Close Tabs and Windows – If your Safari starts to slow down, the first thing to do is to close unnecessary tabs and windows. Every open tab/window takes ups system memory. You will notice that Safari becomes more responsive as you reduce the number of open tabs/windows. Not only will closing tabs/windows improve Safari’s performance, but it will improve the performance of other running apps by freeing system resources.
Relaunch Safari – The next thing to do is to quit the application and launch it again. Before doing that though, close all of the browser windows that you are no longer needing. Every browser window you have open takes up system memory. In particular having the Twitter or Facebook pages open ties up substantial system resources. It is best to close all but the browser windows that you currently need, bookmarking or adding to the reading list those pages you want to come back to later. This will give you a leaner application when it is restarted.
Top Sites – Safari maintains a Top Sites feature. To do this, Safari caches almost every site that you visit. This can easily degrade Safari performance and take up disk space. Unfortunately, simply emptying the cache will not clear these files.
You can “turn off” this feature by: Opening the Finder >> Option-click the Go menu >> choose the Library folder >> Caches >>com.apple.Safari>> Webpage Previews. Move all of the contents of that folder to the trash. That will clear out the .png files for the recent pages.
To disable the Top Sites feature entirely once you have emptied the cache, select the Webpage Previews folder >> File >> Get Info. In the Get Info window, check the Locked checkbox. This will prevent any further files being written to the folder.
When I checked this on my Mac Mini I had almost 400 files in the folder taking up nearly 200MB of disk space. I only switched to using Safari as the default browser this past spring so you can see how quickly this folder fills up. I have seen where other users found this to be in the multi GB range on their Macs.
Safari Extensions – We all often hear about extensions we want to try and add them to our browser. These can add functionality to the browser, but they do cost resources. How many extensions have you added to Safari? To see, click on Safari >> Preferences >> then click on the Extensions tab. All of the Extensions you have installed will be listed. To improve Safari performance, Uninstall or disable those that you are not using.
To see what Extensions are available, click on Safari >> Safari Extensions. That will take you to the Apple Extensions site where you can look through the extensions that are available.

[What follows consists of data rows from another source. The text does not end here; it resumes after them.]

(* ===== verification/LifecycleInvariants.v ===== *)
(** * Invariants of reachable lifecycle states

    Status classes, and what every reachable aggregate of a class satisfies;
    each invariant is preserved by every accepted event. *)

From Stdlib Require Import QArith Lqa.
From S2P Require Import Prelude PyString PyDecimal DecimalFacts Identities Ticket PostFillRisk.
From S2P Require Import CrossMarginStress Commands VenueTruth VacuumLateFill Events Aggregate.
From S2P Require Import Reducer Lifecycle.
#[local] Open Scope Z_scope.

(** ** Status classes *)

(** No exposure exists, or it is already flat. *)
Definition flat_status (s : AggregateStatus) : bool :=
  match s with
  | LEVERAGE_PENDING | LEVERAGE_CONFIRMED | LEVERAGE_REJECTED | LEVERAGE_OUTCOME_UNKNOWN
  | ENTRY_PENDING | ENTRY_ACCEPTED | ENTRY_REJECTED | ENTRY_OUTCOME_UNKNOWN
  | ENTRY_RECONCILED_ABSENT | RECONCILIATION_PENDING | CANCEL_REJECTED | CANCEL_OUTCOME_UNKNOWN
  | SETTLEMENT_PENDING | REVIEW_PENDING | TERMINAL => true
  | _ => false
  end.

(** The ENTRY order is being withdrawn: filled or not. *)
Definition vacuum_status (s : AggregateStatus) : bool :=
  match s with
  | ENTRY_VACUUM_CANCEL_PENDING | ENTRY_VACUUM_CANCEL_REJECTED
  | ENTRY_VACUUM_CANCEL_OUTCOME_UNKNOWN | ENTRY_VACUUM_CANCELLED => true
  | _ => false
  end.

(** A confirmed stop covers exactly the position. *)
Definition protected_status (s : AggregateStatus) : bool :=
  match s with
  | POST_FILL_RISK_PENDING | TP1_PENDING | TP1_REJECTED | TP1_OUTCOME_UNKNOWN
  | POSITION_PROTECTED | RUNNER_OLD_STOP_CANCEL_PENDING | RUNNER_OLD_STOP_CANCEL_REJECTED
  | RUNNER_OLD_STOP_CANCEL_OUTCOME_UNKNOWN | RUNNER_PROTECTED => true
  | _ => false
  end.

(** A replacement stop is requested while the old one still covers. *)
Definition replacement_status (s : AggregateStatus) : bool :=
  match s with
  | RUNNER_REPLACEMENT_PENDING | RUNNER_REPLACEMENT_REJECTED
  | RUNNER_REPLACEMENT_OUTCOME_UNKNOWN => true
  | _ => false
  end.

(** The replacement stop of the runner is installed. *)
Definition installed_status (s : AggregateStatus) : bool :=
  match s with
  | RUNNER_OLD_STOP_CANCEL_PENDING | RUNNER_OLD_STOP_CANCEL_REJECTED
  | RUNNER_OLD_STOP_CANCEL_OUTCOME_UNKNOWN | RUNNER_PROTECTED => true
  | _ => false
  end.

(** Before the Ticket can give its account's entry lane back. *)
Definition lane_status (s : AggregateStatus) : bool :=
  match s with
  | LEVERAGE_PENDING | LEVERAGE_CONFIRMED | LEVERAGE_OUTCOME_UNKNOWN
  | ENTRY_PENDING | ENTRY_ACCEPTED | ENTRY_OUTCOME_UNKNOWN
  | ENTRY_VACUUM_CANCEL_PENDING | ENTRY_VACUUM_CANCEL_REJECTED
  | ENTRY_VACUUM_CANCEL_OUTCOME_UNKNOWN | ENTRY_VACUUM_CANCELLED
  | PARTIAL_FILL_INCIDENT | PARTIAL_FILL_CANCEL_REJECTED | PARTIAL_FILL_CANCEL_OUTCOME_UNKNOWN
  | PROTECTION_PENDING | INITIAL_STOP_OUTCOME_UNKNOWN | POST_FILL_RISK_PENDING => true
  | _ => false
  end.

(** The ENTRY ended without exposure. *)
Definition abandoned_status (s : AggregateStatus) : bool :=
  match s with LEVERAGE_REJECTED | ENTRY_REJECTED | ENTRY_RECONCILED_ABSENT => true | _ => false end.

(** The episode's accounts are closed or closing. *)
Definition settled_status (s : AggregateStatus) : bool :=
  match s with SETTLEMENT_PENDING | REVIEW_PENDING | TERMINAL => true | _ => false end.

(** The Ticket's capital is no longer reserved. *)
Definition released_status (s : AggregateStatus) : bool :=
  abandoned_status s || settled_status s.

(** No ENTRY order has been sent. *)
Definition unsent_status (s : AggregateStatus) : bool :=
  match s with LEVERAGE_PENDING | LEVERAGE_OUTCOME_UNKNOWN => true | _ => false end.

(** ** Rule induction *)

Lemma reachable_invariant (P : TradeAggregate → Prop) :
  (∀ e r, constructed e → reduce_event None e = Ok r → P (aggregate r)) →
  (∀ a e r, reachable a → P a → constructed e → reduce_event (Some a) e = Ok r →
            P (aggregate r)) →
  ∀ a, reachable a → P a.
Proof.
  intros Hissue Hstep a (es & effs & H).
  induction H as [e r Hc Hr|es a effs e r H IH Hc Hr]; [eauto|].
  eapply Hstep; eauto. by exists es, effs.
Qed.

Lemma reachable_step a e r :
  reachable a → constructed e → reduce_event (Some a) e = Ok r → reachable (aggregate r).
Proof. intros (es & effs & H) Hc Hr. eexists _, _. by eapply history_step. Qed.

(** The first event. *)
Lemma issue_inv e r :
  reduce_event None e = Ok r →
  ∃ t, ev_body e = TicketIssued t ∧ ev_sequence e = 1 ∧
       r = mkReduction (new_aggregate (tk_identity t) t
             (if tk_leverage_change_required t then LEVERAGE_PENDING else ENTRY_PENDING) 1 1)
             [if tk_leverage_change_required t then PrepareSetLeverageCommand t
              else PrepareEntryCommand t None].
Proof.
  cbn. unfold issue_ticket. destruct (ev_body e); try discriminate.
  intros H. run_ok H. apply negb_false, Z.eqb_eq in E. eexists. by rewrite E.
Qed.

(** ** Frame: what no event changes *)

Lemma step_frame a e r :
  reduce_event (Some a) e = Ok r →
  identity (aggregate r) = identity a ∧ ticket (aggregate r) = ticket a ∧
  version (aggregate r) = version a + 1 ∧
  last_event_sequence (aggregate r) = last_event_sequence a + 1.
Proof. intros H. step_outcomes H; repeat split; exact Hseq. Qed.

(** An identity as its constructor leaves it. *)
Definition canonical_id (s : str) : Prop := strip s = s ∧ blank s = false.

Record frame_inv (a : TradeAggregate) : Prop := {
  frame_identity : identity a = tk_identity (ticket a);
  frame_version : version a = last_event_sequence a;
  frame_sequence : 0 < last_event_sequence a;
  frame_ticket : ticket_facts (ticket a);
  frame_fits : fits (tk_quantity (ticket a)) = true;
  frame_ticket_id : canonical_id (tid a)
}.

Lemma ticket_identity_canonical i : validate_TicketIdentity i = Ok i → canonical_id (ti_ticket_id i).
Proof.
  unfold validate_TicketIdentity. intros H. run_ok H.
  apply validate_fields_Ok, Forall_cons in E as [E _]. split; [|exact E].
  by rewrite <- H at 2.
Qed.

Lemma reachable_frame a : reachable a → frame_inv a.
Proof.
  apply reachable_invariant; clear a.
  - intros e r Hc H. apply issue_inv in H as (t & Hb & _ & ->).
    destruct Hc as [_ Ht Hf]. rewrite Hb in Ht, Hf. destruct Ht as [Ht Hi].
    split; try done; [by apply ticket_facts_ok|by apply ticket_identity_canonical].
  - intros a e r _ [F1 F2 F3 F4 F5 F6] _ H.
    apply step_frame in H as (H1 & H2 & H3 & H4).
    split; unfold tid; rewrite ?H1, ?H2, ?H3, ?H4; try done; lia.
Qed.

(** ** Quantities *)

(** Split a membership [status a ∈ l] and use the status everywhere. *)
Ltac use_status a :=
  repeat match goal with
  | H : status a ∈ _ :: _ |- _ => apply elem_of_cons in H as [H|H]
  | H : status a ∈ [] |- _ => by apply not_elem_of_nil in H
  end;
  repeat match goal with
  | H : status a = _ |- _ => rewrite H in *; clear H
  end.

Record quantity_inv (a : TradeAggregate) : Prop := {
  position_nonneg : (0 <= dval (position_qty a))%Q;
  position_bound : (dval (position_qty a) <= dval (tk_quantity (ticket a)))%Q;
  position_fits : fits (position_qty a) = true;
  tp1_target_nonneg : (0 <= dval (tp1_target_qty a))%Q;
  position_flat : flat_status (status a) = true → (dval (position_qty a) == 0)%Q;
  position_exposed : flat_status (status a) = false → vacuum_status (status a) = false →
    (0 < dval (position_qty a))%Q
}.

Lemma existsb_tp_pos (l : list Decimal) q :
  Forall (λ q, (0 < dval q)%Q) l → l = [q] → (0 <= dval q)%Q.
Proof. intros H ->. apply Forall_cons in H as [H _]. lra. Qed.

Lemma tp_quantities_pos a q :
  ticket_facts (ticket a) → tp_quantities a = [q] → (0 <= dval q)%Q.
Proof.
  intros Ht. unfold tp_quantities. destruct (tp1_target_qty a >? d0)%dec eqn:E.
  - intros [= <-]. apply dltb_spec in E. rewrite dval_d0 in E. lra.
  - apply existsb_tp_pos, Ht.
Qed.

(** The quantities a constructed vacuum event carries. *)
Definition vacuum_quantities_pos (b : EventBody) : Prop :=
  match b with
  | VacuumLateFillAttributed _ _ _ _ q p _ _ _ => (0 < dval q)%Q ∧ (0 < dval p)%Q
  | VacuumPartialRetained _ _ _ q p _ tp1 runner _ =>
      (0 < dval q)%Q ∧ (0 < dval p)%Q ∧ (0 < dval tp1)%Q ∧ (0 < dval runner)%Q
  | VacuumPartialFlattenRequired _ q p _ => (0 < dval q)%Q ∧ (0 < dval p)%Q
  | _ => True
  end.

Lemma constructed_quantities e : constructed e → vacuum_quantities_pos (ev_body e).
Proof.
  intros Hc%constructed_body. destruct (ev_body e); cbn [validate_body vacuum_quantities_pos] in *; try done.
  - apply validate_model_Ok in Hc. do 2 (apply Forall_cons in Hc as [? Hc]). cbn in *.
    by rewrite orb_false, !nonpositive_false in *.
  - run_ok Hc. apply validate_model_Ok in E. do 3 (apply Forall_cons in E as [? E]).
    cbn [fst] in *. rewrite nonpositive_false in *.
    assert (Hp := foldl_dmin_pos [_;_;_;_;_] _ H1).
    repeat (apply Forall_cons in Hp as [? Hp]). done.
  - apply validate_model_Ok in Hc. apply Forall_cons in Hc as [Hc _]. cbn in Hc.
    rewrite !orb_false, !nonpositive_false in Hc. tauto.
Qed.

Lemma step_quantity a e r :
  frame_inv a → quantity_inv a → constructed e → reduce_event (Some a) e = Ok r →
  quantity_inv (aggregate r).
Proof.
  intros [_ _ _ Ht Hfit _] [Q1 Q2 Q3 Q4 Q5 Q6] Hc H.
  pose proof (constructed_quantities e Hc) as Hq. pose proof (constructed_fits e Hc) as Hf.
  pose proof (ticket_quantity_pos _ Ht) as Htq.
  step_outcomes H; cbn in Hq, Hf; try discriminate Hf.
  all: split; read_fields; try assumption; try (intros; discriminate); intros.
  all: use_status a; cbn in *; unfold vacuum_lineage_differs in *; decimal_facts;
    destruct_and?; try lra.
  - by eapply tp_quantities_pos.
  - pose proof (dsub_le (position_qty a) filled_qty (position_qty a) Q3) as Hsub. lra.
  - apply dsub_fits.
Qed.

Restore Safari – A simple and usually effective thing to do is to restore Safari to reset it. This will clear out Safari’s cache and all of the other stuff that has been accumulating. To do this open Safari >> Choose “Reset Safari” from the Safari menu >> Uncheck the ‘Remove saved names and passwords’ and ‘Remove other autofill form data’ boxes >> click on the Reset button.
Do you have Flash installed? – I do not install Flash as it simply has had too many security vulnerabilities in the past. When I need Flash to view a site, I use the Chrome browser which has a Flash reader built into it. However, if you do have Flash installed you need to make sure that it is up to date. This will mitigate any known security issues and out dated Flash is known to cause stability and speed problems . You can get the latest Flash player directly from Adobe at http://get.adobe.com/flashplayer/.
In addition to the web cookies that most are familiar with, Flash has it’s own set of cookies. Safari’s built-in security features don’t block and can’t purge Flash Cookies. Accumulating Flash cookies can cause the browser to slow down. To delete your Flash cookies open the Finder >> Option-click the Go menu >> Your ~/Library will appear in the menu; choose it >> Trash all of the files in the folder at: /Preferences/Macromedia/Flash Player/#SharedObjects. – Then open the Finder again >> Option-click the Go menu >> Your ~/Library will appear in the menu; choose it >> Trash all of the files in the folder at: /Preferences/Macromedia/Flash Player/macromedia.com/support/flashplayer/sys. If you don’t want to receive Flash cookies in the future, do a Get Info on each of these folders and lock them (using the “Locked” checkbox, not the little lock icon in the Get Info window).